TASK STATEMENT: If a line in the data below contains "rest", copy it.

SUPPLIED INFORMATION:

[Start of section]

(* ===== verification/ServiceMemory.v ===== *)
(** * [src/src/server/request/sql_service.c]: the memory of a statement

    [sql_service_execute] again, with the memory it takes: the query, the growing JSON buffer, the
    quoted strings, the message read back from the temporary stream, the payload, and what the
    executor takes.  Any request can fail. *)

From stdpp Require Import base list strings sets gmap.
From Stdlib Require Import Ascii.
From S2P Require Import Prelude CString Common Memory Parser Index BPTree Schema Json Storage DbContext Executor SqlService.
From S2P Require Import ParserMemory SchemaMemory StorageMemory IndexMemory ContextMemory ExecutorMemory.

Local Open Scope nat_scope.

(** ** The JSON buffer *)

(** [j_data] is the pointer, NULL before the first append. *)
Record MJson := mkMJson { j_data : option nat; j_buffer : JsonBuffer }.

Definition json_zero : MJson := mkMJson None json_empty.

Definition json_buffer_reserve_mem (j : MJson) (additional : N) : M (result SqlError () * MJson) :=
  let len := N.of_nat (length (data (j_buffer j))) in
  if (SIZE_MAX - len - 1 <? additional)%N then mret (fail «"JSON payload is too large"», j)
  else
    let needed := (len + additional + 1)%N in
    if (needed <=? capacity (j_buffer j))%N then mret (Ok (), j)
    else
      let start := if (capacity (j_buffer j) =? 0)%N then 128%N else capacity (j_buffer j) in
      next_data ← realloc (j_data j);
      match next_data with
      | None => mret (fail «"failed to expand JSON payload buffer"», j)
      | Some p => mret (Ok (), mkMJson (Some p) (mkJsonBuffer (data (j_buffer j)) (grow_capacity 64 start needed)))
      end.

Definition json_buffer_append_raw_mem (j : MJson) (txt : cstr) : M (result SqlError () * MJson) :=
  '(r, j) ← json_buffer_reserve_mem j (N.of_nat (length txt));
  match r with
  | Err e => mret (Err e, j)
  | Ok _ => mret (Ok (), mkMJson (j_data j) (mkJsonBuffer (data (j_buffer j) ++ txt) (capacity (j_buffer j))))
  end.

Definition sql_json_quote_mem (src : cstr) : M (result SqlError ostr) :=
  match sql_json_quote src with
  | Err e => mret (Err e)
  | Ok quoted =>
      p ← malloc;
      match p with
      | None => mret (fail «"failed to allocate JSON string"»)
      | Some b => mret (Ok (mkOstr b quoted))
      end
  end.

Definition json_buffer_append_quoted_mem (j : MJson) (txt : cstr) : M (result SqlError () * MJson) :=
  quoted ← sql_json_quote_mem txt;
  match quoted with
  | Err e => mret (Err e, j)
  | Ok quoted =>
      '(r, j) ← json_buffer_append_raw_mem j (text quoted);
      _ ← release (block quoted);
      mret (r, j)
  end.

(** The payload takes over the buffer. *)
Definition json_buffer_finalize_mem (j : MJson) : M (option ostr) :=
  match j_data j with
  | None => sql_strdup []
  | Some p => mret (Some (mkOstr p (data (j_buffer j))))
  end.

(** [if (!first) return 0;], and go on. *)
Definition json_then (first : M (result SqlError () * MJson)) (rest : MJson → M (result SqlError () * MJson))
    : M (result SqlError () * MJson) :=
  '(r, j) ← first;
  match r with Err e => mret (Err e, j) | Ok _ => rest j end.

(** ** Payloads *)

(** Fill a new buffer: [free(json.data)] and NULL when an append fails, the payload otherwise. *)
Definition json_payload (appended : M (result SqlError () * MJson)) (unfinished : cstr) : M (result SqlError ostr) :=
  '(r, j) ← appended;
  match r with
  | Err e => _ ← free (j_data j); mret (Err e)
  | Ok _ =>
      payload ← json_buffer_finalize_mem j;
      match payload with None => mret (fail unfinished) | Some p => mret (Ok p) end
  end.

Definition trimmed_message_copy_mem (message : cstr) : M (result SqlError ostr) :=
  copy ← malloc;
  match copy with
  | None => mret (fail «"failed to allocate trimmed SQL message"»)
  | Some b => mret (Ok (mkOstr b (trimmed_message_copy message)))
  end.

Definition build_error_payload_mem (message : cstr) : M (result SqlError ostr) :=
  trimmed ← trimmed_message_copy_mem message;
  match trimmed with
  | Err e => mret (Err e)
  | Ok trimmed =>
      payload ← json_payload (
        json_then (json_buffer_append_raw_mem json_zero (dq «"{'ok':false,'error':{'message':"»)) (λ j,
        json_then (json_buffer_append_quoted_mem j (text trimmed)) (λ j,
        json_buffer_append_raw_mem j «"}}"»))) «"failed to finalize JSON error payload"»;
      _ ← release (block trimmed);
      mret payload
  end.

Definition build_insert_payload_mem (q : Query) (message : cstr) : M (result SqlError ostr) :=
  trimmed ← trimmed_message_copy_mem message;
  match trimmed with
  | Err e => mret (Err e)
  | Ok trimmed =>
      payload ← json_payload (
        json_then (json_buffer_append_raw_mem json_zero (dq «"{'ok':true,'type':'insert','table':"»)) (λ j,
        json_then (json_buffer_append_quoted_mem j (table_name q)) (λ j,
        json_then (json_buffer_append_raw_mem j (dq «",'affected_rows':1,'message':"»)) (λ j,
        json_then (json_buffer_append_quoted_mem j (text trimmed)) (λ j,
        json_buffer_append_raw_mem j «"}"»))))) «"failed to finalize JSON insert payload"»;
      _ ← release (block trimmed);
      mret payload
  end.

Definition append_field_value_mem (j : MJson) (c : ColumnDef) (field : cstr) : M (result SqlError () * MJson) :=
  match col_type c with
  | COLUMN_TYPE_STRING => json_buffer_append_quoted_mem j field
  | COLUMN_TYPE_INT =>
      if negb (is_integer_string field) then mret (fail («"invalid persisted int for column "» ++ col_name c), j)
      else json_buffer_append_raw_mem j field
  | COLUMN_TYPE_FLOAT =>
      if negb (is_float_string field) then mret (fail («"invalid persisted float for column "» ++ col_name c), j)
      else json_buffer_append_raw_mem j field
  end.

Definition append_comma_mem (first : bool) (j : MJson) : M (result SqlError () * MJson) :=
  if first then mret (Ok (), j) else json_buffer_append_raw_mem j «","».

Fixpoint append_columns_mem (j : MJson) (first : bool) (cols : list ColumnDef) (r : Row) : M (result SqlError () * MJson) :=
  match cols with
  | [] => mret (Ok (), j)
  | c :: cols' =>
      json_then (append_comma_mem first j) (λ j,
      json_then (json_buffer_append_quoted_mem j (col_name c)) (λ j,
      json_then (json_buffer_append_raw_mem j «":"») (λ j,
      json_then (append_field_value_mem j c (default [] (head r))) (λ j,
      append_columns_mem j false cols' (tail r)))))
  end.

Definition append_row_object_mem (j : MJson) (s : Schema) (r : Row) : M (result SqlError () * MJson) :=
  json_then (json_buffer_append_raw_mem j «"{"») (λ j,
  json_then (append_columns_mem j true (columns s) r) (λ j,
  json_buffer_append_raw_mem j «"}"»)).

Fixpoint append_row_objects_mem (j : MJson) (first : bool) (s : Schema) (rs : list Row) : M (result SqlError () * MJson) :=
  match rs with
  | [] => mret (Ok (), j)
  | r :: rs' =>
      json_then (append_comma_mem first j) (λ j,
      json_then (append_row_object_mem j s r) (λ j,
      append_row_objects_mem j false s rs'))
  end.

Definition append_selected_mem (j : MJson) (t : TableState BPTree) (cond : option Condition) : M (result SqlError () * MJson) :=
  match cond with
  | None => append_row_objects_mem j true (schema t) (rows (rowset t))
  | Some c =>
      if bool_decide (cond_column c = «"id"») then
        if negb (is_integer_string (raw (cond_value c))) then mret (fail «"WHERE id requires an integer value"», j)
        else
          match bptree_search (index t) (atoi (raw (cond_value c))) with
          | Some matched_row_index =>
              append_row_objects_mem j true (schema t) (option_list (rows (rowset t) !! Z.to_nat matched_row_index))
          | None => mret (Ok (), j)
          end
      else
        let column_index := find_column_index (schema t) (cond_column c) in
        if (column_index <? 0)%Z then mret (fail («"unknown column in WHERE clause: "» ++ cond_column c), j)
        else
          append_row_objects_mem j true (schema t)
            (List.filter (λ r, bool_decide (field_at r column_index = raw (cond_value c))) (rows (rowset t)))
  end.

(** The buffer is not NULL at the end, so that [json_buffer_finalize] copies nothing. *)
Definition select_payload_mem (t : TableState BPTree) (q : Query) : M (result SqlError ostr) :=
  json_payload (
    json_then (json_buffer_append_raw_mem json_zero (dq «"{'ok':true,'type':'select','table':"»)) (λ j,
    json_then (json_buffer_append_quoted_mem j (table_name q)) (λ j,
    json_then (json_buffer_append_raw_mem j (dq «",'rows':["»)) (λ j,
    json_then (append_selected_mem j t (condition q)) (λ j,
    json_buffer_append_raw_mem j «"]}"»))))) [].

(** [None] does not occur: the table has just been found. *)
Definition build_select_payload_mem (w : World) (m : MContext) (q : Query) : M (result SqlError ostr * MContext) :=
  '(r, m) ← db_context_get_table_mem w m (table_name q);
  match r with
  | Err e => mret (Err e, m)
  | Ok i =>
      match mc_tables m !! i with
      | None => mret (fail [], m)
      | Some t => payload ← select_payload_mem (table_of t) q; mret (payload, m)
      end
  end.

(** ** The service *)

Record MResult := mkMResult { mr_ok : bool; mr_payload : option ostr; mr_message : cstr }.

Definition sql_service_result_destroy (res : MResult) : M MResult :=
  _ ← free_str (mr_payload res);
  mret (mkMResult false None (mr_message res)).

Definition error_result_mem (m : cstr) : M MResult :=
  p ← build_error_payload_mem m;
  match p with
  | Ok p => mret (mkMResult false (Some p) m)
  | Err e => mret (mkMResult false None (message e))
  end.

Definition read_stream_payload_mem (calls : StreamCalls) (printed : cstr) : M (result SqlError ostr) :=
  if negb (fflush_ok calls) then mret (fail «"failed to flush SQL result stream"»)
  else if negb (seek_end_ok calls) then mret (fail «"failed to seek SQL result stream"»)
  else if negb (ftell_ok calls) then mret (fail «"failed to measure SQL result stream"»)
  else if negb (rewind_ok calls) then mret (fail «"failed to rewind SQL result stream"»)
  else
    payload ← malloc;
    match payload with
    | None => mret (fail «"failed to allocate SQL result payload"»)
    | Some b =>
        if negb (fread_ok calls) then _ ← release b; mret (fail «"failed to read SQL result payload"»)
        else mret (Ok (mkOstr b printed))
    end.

[End of section]

ANSWER TO THE PROBLEM:
Definition json_then (first : M (result SqlError () * MJson)) (rest : MJson → M (result SqlError () * MJson))
  match r with Err e => mret (Err e, j) | Ok _ => rest j end.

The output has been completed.